British water companies are caught avoiding tax
British water companies are avoiding millions of pounds in tax by loading themselves up with debt listed on an offshore stock exchange, an investigation has revealed.
The disclosure is likely to reignite the public outcry about legal tax avoidance by big firms at a time when Britain is drowning in debt and suffering painful public spending cuts. It comes only a week after industry regulator Ofwat announced that water bills would rise by an average of 3.5 per cent to £388 a year. Corporate Watch found six UK water companies took high-interest loans from their owners through the Channel Islands stock exchange. Interest payments on the loans reduce taxable profits in the UK and, thanks to a regulatory loophole, go to the owners tax free.

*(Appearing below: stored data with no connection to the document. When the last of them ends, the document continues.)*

Lemma run_from_execute (env : Env) (g : Agent.CompiledGraph) (thread : option string)
    (resumed : bool) (cp : Checkpoint) (w : World) (question q : str) :
  Agent.builder g = Agent.graph_builder env ->
  Agent.name_in "generate_answer" (Agent.interrupt_before g) = false ->
  negb resumed && Agent.name_in "execute_query" (Agent.interrupt_before g) = false ->
  next_node cp = Some "execute_query"%string ->
  channels cp !! "question"%string = Some question ->
  channels cp !! "query"%string = Some q ->
  let result :=
    match sql_tool env (log w) q with
    | Returns r => r
    | Raises e => lit "Error executing query: " ++ exn_message e
    end in
  let u2 : Update := {["result"%string := result]} in
  let cp2 := mkCheckpoint (u2 ∪ channels cp) (Some "generate_answer"%string)
               (<["execute_query"%string := u2]> (values cp)) in
  let prompt := Agent.answer_prompt question q result in
  let h3 := log w ++ [EvTool q; EvPrintStep "execute_query" u2] in
  let answer :=
    match llm_text env h3 prompt with
    | Returns content => content
    | Raises e => lit "Error generating answer: " ++ exn_message e
    end in
  let u3 : Update := {["answer"%string := answer]} in
  let cp3 := mkCheckpoint (u3 ∪ channels cp2) None
               (<["generate_answer"%string := u3]> (values cp2)) in
  exists w',
    Agent.run_steps Agent.recursion_limit g thread resumed cp Agent.print_step w
      = (Returns tt, w') /\
    log w' = h3 ++ [EvText prompt; EvPrintStep "generate_answer" u3] /\
    memory w' = memory (snd (Agent.save g thread cp3 (snd (Agent.save g thread cp2 w)))).
Proof.
  intros Hb Hg He Hn Hquestion Hq result u2 cp2 prompt h3 answer u3 cp3.
  unfold Agent.recursion_limit.
  rewrite (run_steps_step _ g thread resumed cp _ "execute_query" (Agent.execute_query env))
    by (assumption || (rewrite Hb; reflexivity)).
  unfold bind at 1. rewrite (execute_query_run env _ w q Hq).
  rewrite Hb. change (Agent.successor "execute_query" (Agent.edges (Agent.graph_builder env)))
    with (Some "generate_answer"%string).
  fold result. fold u2. fold cp2.
  unfold bind at 1.
  destruct (save_returns g thread cp2 (mkWorld (log w ++ [EvTool q]) (memory w)))
    as [Hr2 Hl2].
  assert (Hm2 : memory (snd (Agent.save g thread cp2
                   (mkWorld (log w ++ [EvTool q]) (memory w)))) =
                memory (snd (Agent.save g thread cp2 w))).
  { unfold Agent.save. destruct (Agent.checkpointer g), thread; reflexivity. }
  destruct (Agent.save g thread cp2 _) as [r2 w2].
  cbn [fst snd log] in Hr2, Hl2, Hm2. subst r2.
  unfold bind at 1. unfold Agent.print_step at 1, emit.
  rewrite (run_steps_step _ g thread false cp2 _ "generate_answer" (Agent.generate_answer env))
    by (reflexivity || assumption || (rewrite Hb; reflexivity)).
  unfold bind at 1.
  rewrite (generate_answer_run env (channels cp2) _ question q result);
    [| | |].
  2: { unfold cp2. cbn [channels]. rewrite lookup_union_r; [exact Hquestion|].
       unfold u2. apply lookup_singleton_ne. discriminate. }
  2: { unfold cp2. cbn [channels]. rewrite lookup_union_r; [exact Hq|].
       unfold u2. apply lookup_singleton_ne. discriminate. }
  2: { unfold cp2. cbn [channels]. apply lookup_union_Some_l.
       unfold u2. apply lookup_singleton_eq. }
  cbn [log memory]. rewrite Hl2. rewrite <- app_assoc. cbn [app].
  fold prompt. fold h3. fold answer. fold u3.
  rewrite Hb. change (Agent.successor "generate_answer" (Agent.edges (Agent.graph_builder env)))
    with (@None string).
  fold cp3.
  unfold bind at 1.
  match goal with
  | |- context [Agent.save g thread cp3 ?x] =>
      destruct (save_returns g thread cp3 x) as [Hr3 Hl3];
      assert (Hm3 : memory (snd (Agent.save g thread cp3 x)) =
                    memory (snd (Agent.save g thread cp3 w2)))
        by (unfold Agent.save; destruct (Agent.checkpointer g), thread; reflexivity)
  end.
  destruct (Agent.save g thread cp3 _) as [r3 w3].
  cbn [fst snd log] in Hr3, Hl3, Hm3. subst r3.
  unfold bind at 1. unfold Agent.print_step at 1, emit.
  rewrite run_steps_end by reflexivity.
  eexists. split; [reflexivity|]. cbn [log memory]. rewrite Hl3, Hm3.
  rewrite <- app_assoc. split; [reflexivity|].
  unfold Agent.save. unfold Agent.save in Hm2.
  destruct (Agent.checkpointer g), thread; cbn [snd memory] in *;
    rewrite ?Hm2; reflexivity.
Qed.

(** *** The approval flow *)

Lemma bind_returns {A B : Type} (m : M A) (k : A -> M B) (w w' : World) (a : A) :
  m w = (Returns a, w') -> bind m k w = k a w'.
Proof. intros H. unfold bind. rewrite H. reflexivity. Qed.

Lemma bind_raises {A B : Type} (m : M A) (k : A -> M B) (w w' : World) (e : exn) :
  m w = (Raises e, w') -> bind m k w = (Raises e, w').
Proof. intros H. unfold bind. rewrite H. reflexivity. Qed.

Lemma save_graph (env : Env) (cp : Checkpoint) (l : list Event)
    (m : gmap string Checkpoint) :
  Agent.save (Agent.graph env) (Some Agent.thread_id) cp (mkWorld l m) =
    (Returns tt, mkWorld l (<[Agent.thread_id := cp]> m)).
Proof. reflexivity. Qed.

Lemma print_step_run (n : string) (u : Update) (w : World) :
  Agent.print_step n u w = (Returns tt, mkWorld (log w ++ [EvPrintStep n u]) (memory w)).
Proof. reflexivity. Qed.

Lemma print_run (line : str) (w : World) :
  print line w = (Returns tt, mkWorld (log w ++ [EvPrint line]) (memory w)).
Proof. reflexivity. Qed.

Lemma stream_first (env : Env) (question : str) (w : World) :
  memory w !! Agent.thread_id = None ->
  Agent.stream (Agent.graph env) (Some (asked_state question))
      (Some Agent.thread_id) Agent.print_step w =
    match Agent.write_query env (asked_state question) w with
    | (Returns u, w1) =>
        (Returns tt,
         mkWorld (log w1 ++ [EvPrintStep "write_query" u])
           (<[Agent.thread_id := paused_checkpoint question u]> (memory w)))
    | (Raises e, w1) =>
        (Raises e,
         mkWorld (log w1)
           (<[Agent.thread_id :=
                mkCheckpoint (asked_state question) (Some "write_query"%string) ∅]>
              (memory w)))
    end.
Proof.
  intros Hfresh. destruct w as [l m]. cbn [memory] in Hfresh.
  unfold Agent.stream.
  erewrite bind_returns
    by (unfold Agent.prior, Agent.memory_get; cbn; rewrite Hfresh; reflexivity).
  cbn beta iota zeta.
  erewrite bind_returns by apply save_graph.
  unfold Agent.recursion_limit.
  rewrite (run_steps_step _ _ _ false _ _ "write_query" (Agent.write_query env))
    by reflexivity.
  cbn [channels values].
  pose proof (write_query_log_only env (asked_state question) l m
    (<[Agent.thread_id :=
         mkCheckpoint (asked_state question) (Some "write_query"%string) ∅]> m)) as Hlo.
  pose proof (write_query_memory env (asked_state question) (mkWorld l m)) as Hm.
  destruct (Agent.write_query env (asked_state question) (mkWorld l m)) as [[u|e] [l1 m1]];
    cbn [fst snd log memory] in *; subst m1.
  - erewrite bind_returns by exact Hlo.
    cbn beta iota zeta.
    erewrite bind_returns by apply save_graph.
    erewrite bind_returns by apply print_step_run.
    rewrite run_steps_interrupt with (n := "execute_query"%string) by reflexivity.
    unfold ret. cbn [log memory]. rewrite insert_insert_eq. reflexivity.
  - erewrite bind_raises by exact Hlo. reflexivity.
Qed.

Lemma try_returns {A : Type} (m : M A) (h : exn -> M A) (w w' : World) (a : A) :
  m w = (Returns a, w') -> try_except m h w = (Returns a, w').
Proof. intros H. unfold try_except. rewrite H. reflexivity. Qed.

Lemma input_run (env : Env) (prompt : str) (w : World) :
  input env prompt w =
    (Returns (operator env (log w)), mkWorld (log w ++ [EvInput prompt]) (memory w)).
Proof. reflexivity. Qed.

Lemma memory_get_run (t : string) (w : World) :
  Agent.memory_get t w = (Returns (memory w !! t), w).
Proof. reflexivity. Qed.

(** The run up to the operator's reply, when stage 1 completes. *)
Lemma human_in_the_loop_asks (env : Env) (question : str) (w w1 : World)
    (q : str) (k : str -> M unit) :
  memory w !! Agent.thread_id = None ->
  Agent.write_query env (asked_state question)
      (mkWorld (log w ++ [EvPrint (banner question)]) (memory w))
    = (Returns {["query"%string := q]}, w1) ->
  let u : Update := {["query"%string := q]} in
  let asked := log w1 ++ [EvPrintStep "write_query" u; shown_query q] in
  (Agent.stream (Agent.graph env) (Some (asked_state question))
      (Some Agent.thread_id) Agent.print_step ;;
   let* thread_state := Agent.memory_get Agent.thread_id in
   let* generated_query := Agent.node_value "write_query" "query" thread_state in
   print (nl ++ lit "Generated SQL Query:" ++ nl ++ generated_query) ;;
   let* answer := input env Agent.approval_prompt in
   k answer)
    (mkWorld (log w ++ [EvPrint (banner question)]) (memory w))
  = k (operator env asked)
      (mkWorld (asked ++ [EvInput Agent.approval_prompt])
         (<[Agent.thread_id := paused_checkpoint question u]> (memory w))).
Proof.
  intros Hfresh Hw u asked.
  erewrite bind_returns; cycle 1.
  { rewrite stream_first by exact Hfresh. rewrite Hw. reflexivity. }
  erewrite bind_returns by apply memory_get_run.
  cbn [memory]. rewrite lookup_insert_eq.
  erewrite bind_returns by reflexivity.
  erewrite bind_returns by apply print_run.
  erewrite bind_returns by apply input_run.
  cbn [log memory]. unfold asked, shown_query, u.
  rewrite <- !app_assoc. reflexivity.
Qed.
Inductive TxType : Type := DEATH_DECLARATION | DISTRIBUTION.
Inductive TxStatus : Type := tx_pending | tx_confirmed | tx_failed.

Record TransactionRecord : Type := mkTransaction {
  txHash : string;
  tx_willId : string;
  tx_owner : string;
  beneficiaryAddress : string;
  beneficiaryName : string;
  amount : Z;
  tokenSymbol : string;
  txType : TxType;
  tx_status : TxStatus;
  tx_createdAt : Z
}.

Inductive LinkedWalletStatus : Type := lw_pending | approved | removed.

Record LinkedWallet : Type := mkLinkedWallet {
  lw_willId : string;
  lw_address : string;
  lw_signature : string;
  approvedAt : Z;
  lw_status : LinkedWalletStatus;
  lastBalance : option string
}.

(** The three tables of the engine. *)
Record DB : Type := mkDB {
  wills : list StoredWillAuthorization;
  transactions : list TransactionRecord;
  linked_wallets : list LinkedWallet
}.

Definition setStatus (w : StoredWillAuthorization) (s : WillStatus)
    : StoredWillAuthorization :=
  mkWill (willId w) (owner w) (beneficiaries w) (totalAmount w) (validUntil w)
         (signature w) (createdAt w) s (useStablecoin w) (spendingLimits w)
         (aaWallet w) (kitepassAddress w) (useKitepass w)
         (spendingRulesConfigured w).

Definition setSpendingLimits (w : StoredWillAuthorization) (l : SpendingLimits)
    : StoredWillAuthorization :=
  mkWill (willId w) (owner w) (beneficiaries w) (totalAmount w) (validUntil w)
         (signature w) (createdAt w) (status w) (useStablecoin w) l
         (aaWallet w) (kitepassAddress w) (useKitepass w)
         (spendingRulesConfigured w).

Definition setBeneficiaries (w : StoredWillAuthorization) (l : list Beneficiary)
    : StoredWillAuthorization :=
  mkWill (willId w) (owner w) l (totalAmount w) (validUntil w)
         (signature w) (createdAt w) (status w) (useStablecoin w)
         (spendingLimits w) (aaWallet w) (kitepassAddress w) (useKitepass w)
         (spendingRulesConfigured w).

(** [SELECT * FROM wills WHERE willId = ?]; the row is parsed into a
    fresh object. *)
Definition getWillById (d : DB) (id : string) : option StoredWillAuthorization :=
  find (fun w => String.eqb (willId w) id) (wills d).

(** [UPDATE wills SET status = ? WHERE willId = ?]. *)
Definition updateWillStatus (id : string) (s : WillStatus) (d : DB) : DB :=
  mkDB (map (fun w => if String.eqb (willId w) id then setStatus w s else w) (wills d))
       (transactions d) (linked_wallets d).

(** [UPDATE wills SET spendingLimits = ? WHERE willId = ?]. *)
Definition updateWillSpendingLimits (id : string) (l : SpendingLimits) (d : DB) : DB :=
  mkDB (map (fun w => if String.eqb (willId w) id then setSpendingLimits w l else w)
            (wills d))
       (transactions d) (linked_wallets d).

(** [INSERT OR REPLACE INTO transactions]: [txHash] is unique, a row
    with the same hash is replaced. *)
Definition saveTransaction (tx : TransactionRecord) (d : DB) : DB :=
  mkDB (wills d)
       (filter (fun t => negb (String.eqb (txHash t) (txHash tx))) (transactions d)
        ++ [tx])
       (linked_wallets d).

(** [ORDER BY approvedAt ASC], as a stable insertion sort. *)
Fixpoint insertByApprovedAt (x : LinkedWallet) (l : list LinkedWallet)
    : list LinkedWallet :=
  match l with
  | [] => [x]
  | y :: l' => if (approvedAt x <? approvedAt y)%Z then x :: l
               else y :: insertByApprovedAt x l'
  end.

Definition orderByApprovedAt (l : list LinkedWallet) : list LinkedWallet :=
  fold_left (fun acc x => insertByApprovedAt x acc) l [].

Definition isApproved (s : LinkedWalletStatus) : bool :=
  match s with approved => true | _ => false end.

(** [SELECT * FROM linked_wallets WHERE willId = ? AND status =
    'approved' ORDER BY approvedAt ASC]. *)
Definition getLinkedWalletsByWillId (d : DB) (id : string) : list LinkedWallet :=
  orderByApprovedAt
    (filter (fun lw => String.eqb (lw_willId lw) id && isApproved (lw_status lw))
            (linked_wallets d)).

End Database.

(** ** The execution engine ([willService.ts]) *)

Module WillService.
Import JS Database.
Open Scope string_scope.
Open Scope Z_scope.

Inductive ResultStatus : Type := confirmed | failed.

Record ExecutionResult : Type := mkExecutionResult {
  beneficiary : string;
  res_txHash : string;
  res_amount : Z;
  res_status : ResultStatus;
  res_tokenSymbol : string;
  error : option string
}.

Record LimitCheck : Type := mkLimitCheck {
  allowed : bool;
  reason : option string
}.

(** The object [executeWill] resolves to. *)
Record Response : Type := mkResponse {
  success : bool;
  resp_transactions : option (list ExecutionResult);
  deathTxHash : option string;
  resp_error : option string
}.

Definition failure (message : string) : Response :=
  mkResponse false None None (Some message).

According to the report, Northumbrian, Yorkshire, Anglian, Thames, South Staffs and Sutton and East Surrey water companies all borrowed from subsidiaries of their owners based overseas. Those owners can receive the interest payments tax free by issuing the loans through the Channel Islands stock exchange as "quoted Eurobonds".
When a UK company pays interest to a non-UK company, it usually has to withhold 20 per cent of the payments and give it to the UK tax authorities. But if the loans are issued as quoted Eurobonds on a "recognised" stock exchange – such as those on the Channel Islands or Cayman Islands –they benefit from an exemption, so no tax is taken off.